In the News
Rental reform - no-fault evictions to be banned
Back in the 1980s the Conservative Government's Right To Buy scheme allowed many low income families to get onto the property ladder by being able to buy their council house at a discounted price. This dream of home ownership seemed out of reach to many, yet suddenly they could own their homes and not spend years and years paying rent and still not feeling secure or having a home to leave to their children when the time had come. It also meant that local governments were no longer responsible for the upkeep of these properties so that meant more money for them. It seemed a win win all round.
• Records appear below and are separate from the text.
(** * A shallow embedding of [examples/basic_context_manager.py]

    The Python program keeps [ContextSegment] objects in three dictionaries
    (the memory tiers) and mutates them in place.  The embedding follows that
    shape:

    - a segment object lives in a heap and is named by a reference; the
      tier dictionaries and every list of segments hold references, so a
      write through one name is seen through all the others;
    - a [dict] is an association list in insertion order, which is the
      order in which [dict.values()] enumerates it;
    - Python [float] is IEEE binary64, embedded as Rocq's primitive floats;
      a Python [int] is an integer of any size, and its conversion to
      [float] rounds to the nearest value or raises [OverflowError];
    - [datetime.now()] reads a clock oracle, one reading per call;
    - a method is a computation in a state-and-exception monad over the
      world (heap, clock position, the [ContextManager] instance); the
      state reached when an exception is raised is kept, as in Python.

    Strings are sequences of code points below 256. *)

From Stdlib Require Import ZArith Floats Uint63 Ascii String List Bool Lia.
From Stdlib Require Import Permutation Sorted.
From stdpp Require Import base gmap strings list pretty.

Set Warnings "-inexact-float".

Local Open Scope string_scope.
Local Open Scope list_scope.
Local Open Scope Z_scope.

(** ** Exceptions *)

Inductive exn :=
| ValueError (msg : string)
| OverflowError
| ZeroDivisionError
| DanglingReference.   (* no Python counterpart: a reference outside the heap *)

Inductive outcome (A : Type) :=
| Ret (a : A)
| Raise (e : exn).
Arguments Ret {A} a.
Arguments Raise {A} e.

(** ** Python numbers *)

Module PyNum.

(** [float(n)], which is also the conversion of an [int] operand of a
    float operation: the binary64 value nearest to [n], ties to even;
    Python raises [OverflowError] when that is beyond the range. *)
Definition float_of_int (z : Z) : outcome float :=
  match binary_normalize prec emax z 0 false with
  | S754_infinity _ => Raise OverflowError
  | x => Ret (SF2Prim x)
  end.

(** [int(x)] for a float [x]: truncation toward zero; Python raises
    [ValueError] on NaN and [OverflowError] on the infinities. *)
Definition int_of_float (x : float) : outcome Z :=
  match Prim2SF x with
  | S754_zero _ => Ret 0
  | S754_finite s m e =>
      let a := if 0 <=? e then Z.shiftl (Zpos m) e else Z.shiftr (Zpos m) (- e) in
      Ret (if s then - a else a)
  | S754_infinity _ => Raise OverflowError
  | S754_nan => Raise (ValueError "cannot convert float NaN to integer")
  end.

(** [a / b] on two Python [int]s (true division), [b] not zero: the
    exact quotient rounded once to the nearest binary64 value, ties to
    even, a zero taking the sign of the quotient.  The operands of this
    program are lengths, sizes of sets and the microseconds of a
    [timedelta], so the quotient stays within the range (Python raises
    [OverflowError] beyond it). *)
Definition int_truediv (a b : Z) : float :=
  let s := xorb (a <? 0) (b <? 0) in
  match Z.abs a, Z.abs b with
  | Z.pos ma, Z.pos mb =>
      let '(q, e, l) := SFdiv_core_binary prec emax (Z.pos ma) 0 (Z.pos mb) 0 in
      SF2Prim (binary_round_aux prec emax s q e l)
  | 0, Z.pos _ => SF2Prim (S754_zero s)
  | _, _ => nan
  end.

End PyNum.
Import PyNum.

(** ** Python sequences: slices and the stable sort *)

Module PySeq.

Section Slices.
Context {A : Type}.

(** [l[:k]] *)
Definition slice_to (l : list A) (k : Z) : list A :=
  if 0 <=? k then firstn (Z.to_nat k) l
  else firstn (Z.to_nat (Z.of_nat (length l) + k)) l.

(** [l[k:]] *)
Definition slice_from (l : list A) (k : Z) : list A :=
  if 0 <=? k then skipn (Z.to_nat k) l
  else skipn (Z.to_nat (Z.of_nat (length l) + k)) l.
End Slices.

(** [list.sort(key=..., reverse=True)] on a list already decorated with
    its keys.  Python's sort is stable, also with [reverse=True], and it
    compares keys with [<] only.  The head [x] of the input precedes every
    other element, so in the result it stands behind exactly the elements
    whose key is strictly greater.  Where [<] orders the keys weakly (for
    floats: no NaN among them) the stable descending arrangement is unique
    (lemma [sort_desc_unique]) and this is it; so it is where [<] holds
    between no two keys, the list staying as it is.  With a NaN among keys
    that [<] does order, what Python returns depends on the runs its sort
    finds and is not what this function returns: no statement about an
    order below is about such keys. *)
Section Sort.
Context {K A : Type}.
Variable lt : K -> K -> bool.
However, the Right to Buy scheme also decimated council housing stock. Today the waiting list for council homes is shocking with many people waiting several years to be housed. So in the meantime they are forced into the private rental sector where rents are much higher as landlords are renting for profit. Currently around 11 million people rent properties in the private sector across England, including some of the most vulnerable people in the country.
The new Renters Reform Bill has outlined a number of improvements that should improve the quality of life for those in the private rented sector, including making it illegal for landlords to refuse tenancies to families with children, and making it much harder for landlords for refuse pet ownership. The bill will also make it illegal for landlords to refuse to rent their properties to benefit claimants.
Another important part of the bill is to bring an end to 'no-fault' evictions - where landlords are able to evict tenants without a reason. Over the last 4 years almost 250,000 private renters have been served with no-fault eviction notices, which are usually given after tenants complain about the state of the property and request essential maintenance, or complain about rent hikes.
Landlords are able to serve these eviction notices as they know that there are more people looking for homes to rent than there are homes available, so they will be able to find a new tenant easily, even if there are all sorts of issues with the property. Unfortunately this leaves some of the most vulnerable people in the country paying high rents for substandard properties, with issues such as mould which can have a huge impact on health.
Housing campaigners say that the Renters Reform Bill will give tenants the right to a safe, secure and affordable homes, free from arbitrary evictions and escalating rent increases.
This story is useful for Stratification - particularly looking at the issue of poverty.